L’on rit, et l’on se met à analyser les impressions de la salle à la première. Lorrain qui se trouvait dans une avant-scène, et avait autour de lui les femmes les plus connues de la grande société, parle de l’impression des dindes du monde, surtout choquées des ululements de la passion, dans la scène de rupture : — toutes ces femmes, dont l’explosion des sentiments est toujours comprimée par le chic, et quelques-unes avouant même tout haut, que leurs ruptures avaient été beaucoup plus calmes, beaucoup plus comme il faut, que ça.

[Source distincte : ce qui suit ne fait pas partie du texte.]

Definition add : float -> float -> float := SFadd prec emax.
Definition sub : float -> float -> float := SFsub prec emax.
Definition mul : float -> float -> float := SFmul prec emax.
Definition div : float -> float -> float := SFdiv prec emax.
Definition sqrt : float -> float := SFsqrt prec emax.
Definition abs : float -> float := SFabs.

(** [x == y], [x < y], [x <= y], [x > y]: false as soon as one side is NaN. *)
Definition eqb : float -> float -> bool := SFeqb.
Definition ltb : float -> float -> bool := SFltb.
Definition leb : float -> float -> bool := SFleb.
Definition gtb (x y : float) : bool := SFltb y x.

(** int64 -> float64 conversion, rounding to nearest even. *)
Definition of_Z (z : Z) : float := binary_normalize prec emax z 0 false.

Definition is_nan (x : float) : bool :=
  match x with S754_nan => true | _ => false end.

Definition is_inf (x : float) : bool :=
  match x with S754_infinity _ => true | _ => false end.

Definition is_zero (x : float) : bool :=
  match x with S754_zero _ => true | _ => false end.

(** [np.isfinite]. *)
Definition is_finite (x : float) : bool :=
  match x with
  | S754_zero _ | S754_finite _ _ _ => true
  | _ => false
  end.

(** A number different from zero: finite non-zero or infinite, not NaN. *)
Definition is_nonzero (x : float) : bool :=
  match x with
  | S754_finite _ _ _ | S754_infinity _ => true
  | _ => false
  end.

End F64.

Abbreviation float := F64.float.

(** ** Cleaned input tables

    The three CSV files hold non-negative integer counts per
    (state, date) row; pandas reads them as int64 columns. *)

Record Date := { year : Z; month : Z; day : Z }.

Record EnrolmentRec := {
  enr_state : string;
  enr_date : Date;
  enr_age_0_5 : Z;
  enr_age_5_17 : Z;
  enr_age_18_greater : Z;
  enr_total_enrolments : Z
}.

Record BiometricRec := {
  bio_state : string;
  bio_date : Date;
  bio_bio_age_5_17 : Z;
  bio_bio_age_17_ : Z;
  bio_total_bio_updates : Z
}.

Record DemographicRec := {
  demo_state : string;
  demo_date : Date;
  demo_total_demo_updates : Z
}.

(** int64 addition wraps around. *)
Definition wrap64 (z : Z) : Z := (z + 2 ^ 63) mod 2 ^ 64 - 2 ^ 63.
Definition add64 (a b : Z) : Z := wrap64 (a + b).

(** ** [groupby(...).agg('sum').reset_index()]

    The result has one row per key, keys in increasing order. *)

Section GroupBy.
Context {K V : Type}.
Variable cmp : K -> K -> comparison.
Variable plus : V -> V -> V.

Fixpoint group_insert (k : K) (v : V) (acc : list (K * V)) : list (K * V) :=
  match acc with
  | [] => [(k, v)]
  | (k', v') :: rest =>
      match cmp k k' with
      | Lt => (k, v) :: acc
      | Eq => (k', plus v' v) :: rest
      | Gt => (k', v') :: group_insert k v rest
      end
  end.

Definition groupby_sum (rows : list (K * V)) : list (K * V) :=
  fold_left (fun acc kv => group_insert (fst kv) (snd kv) acc) rows [].
End GroupBy.

Record EnrolSums := {
  sum_age_0_5 : Z;
  sum_age_5_17 : Z;
  sum_age_18_greater : Z;
  sum_total_enrolments : Z
}.

Record BioSums := {
  sum_bio_age_5_17 : Z;
  sum_bio_age_17_ : Z;
  sum_total_bio_updates : Z
}.

Definition enrol_plus (a b : EnrolSums) : EnrolSums :=
  {| sum_age_0_5 := add64 (sum_age_0_5 a) (sum_age_0_5 b);
     sum_age_5_17 := add64 (sum_age_5_17 a) (sum_age_5_17 b);
     sum_age_18_greater := add64 (sum_age_18_greater a) (sum_age_18_greater b);
     sum_total_enrolments := add64 (sum_total_enrolments a) (sum_total_enrolments b) |}.

Definition bio_plus (a b : BioSums) : BioSums :=
  {| sum_bio_age_5_17 := add64 (sum_bio_age_5_17 a) (sum_bio_age_5_17 b);
     sum_bio_age_17_ := add64 (sum_bio_age_17_ a) (sum_bio_age_17_ b);
     sum_total_bio_updates := add64 (sum_total_bio_updates a) (sum_total_bio_updates b) |}.

(** [enrolment.groupby('state').agg({... 'sum'}).reset_index()] *)
Definition enrol_features (enrolment : list EnrolmentRec) : list (string * EnrolSums) :=
  groupby_sum String.compare enrol_plus
    (map (fun r => (enr_state r,
                    {| sum_age_0_5 := enr_age_0_5 r;
                       sum_age_5_17 := enr_age_5_17 r;
                       sum_age_18_greater := enr_age_18_greater r;
                       sum_total_enrolments := enr_total_enrolments r |}))
         enrolment).

Definition bio_features (biometric : list BiometricRec) : list (string * BioSums) :=
  groupby_sum String.compare bio_plus
    (map (fun r => (bio_state r,
                    {| sum_bio_age_5_17 := bio_bio_age_5_17 r;
                       sum_bio_age_17_ := bio_bio_age_17_ r;
                       sum_total_bio_updates := bio_total_bio_updates r |}))
         biometric).

(** Only [total_demo_updates] of the demographic aggregate is read later;
    the two optional age columns are summed when present and never used. *)
Definition demo_features (demographic : list DemographicRec) : list (string * Z) :=
  groupby_sum String.compare add64
    (map (fun r => (demo_state r, demo_total_demo_updates r)) demographic).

Là-dessus, Daudet dit avec justice : « Ma pièce, comme mon livre, aura pour elle les hommes, qui tous y retrouveront un morceau de leur existence, et n’aura jamais pour elle, les femmes. Et voici la grande raison : c’est que dans la fille, il y a un coin d’ordure qui nous exalte, nous autres, et la femme honnête ne comprend pas cette exaltation… en est même jalouse, en sentant qu’elle ne peut pas nous la donner avec toute son honnêteté, toute sa vertu. Oui, c’est très curieux… Tenez, hier au soir, dans la voiture qui les ramenait du théâtre, Mme C*** a fait une scène à son mari, de son larmoiement, au récit de la mort de la petite Doré par Déchelette, lui disant : “Je ne comprends pas votre attendrissement pour cette traînée !” »

Et dans le bruit de la causerie de tous, Daudet se tait un moment, au bout duquel on l’entend murmurer plutôt que dire : « Ce matin, ce matin à l’hôpital de… X. en faisant ses bandes, — X. une victime d’un antique collage, — répétait : “M’amie, un baiser, le dernier dans le cou.” Et il interrompait son refrain et ses bandes, pour jeter à ses internes : “À ce qu’il paraît, cette Mannigue a un grand talent,” — et comme les internes riaient de l’estropiement du nom de l’actrice : “Pardon, Messieurs, faisait-il, moi, vous savez, moi je ne vais pas au théâtre !” »

Mercredi 23 décembre. — Le malheur de n’avoir pas les nerfs assez bien portants, pour traiter la vie avec le mépris qu’on a pour une charge, pour une blague, pour une mauvaise plaisanterie, et de considérer les embêtements qui ne sont pas des pertes de gens aimés, ou même des révolutions absolues de votre position sociale, — de les considérer comme de bénins coups de pied au cul, qu’on recevrait dans une pantomime sur un théâtre des Funambules de société.

Je m’en vais dîner, ce soir, chez la princesse, à pied, par un beau froid noir.

Du haut du Trocadéro, quand il n’y a dans le ciel, ni lune, ni étoile, et que les réverbères de l’infini Paris sont allumés, il semble que toutes les étoiles de la voûte céleste sont tombées à terre.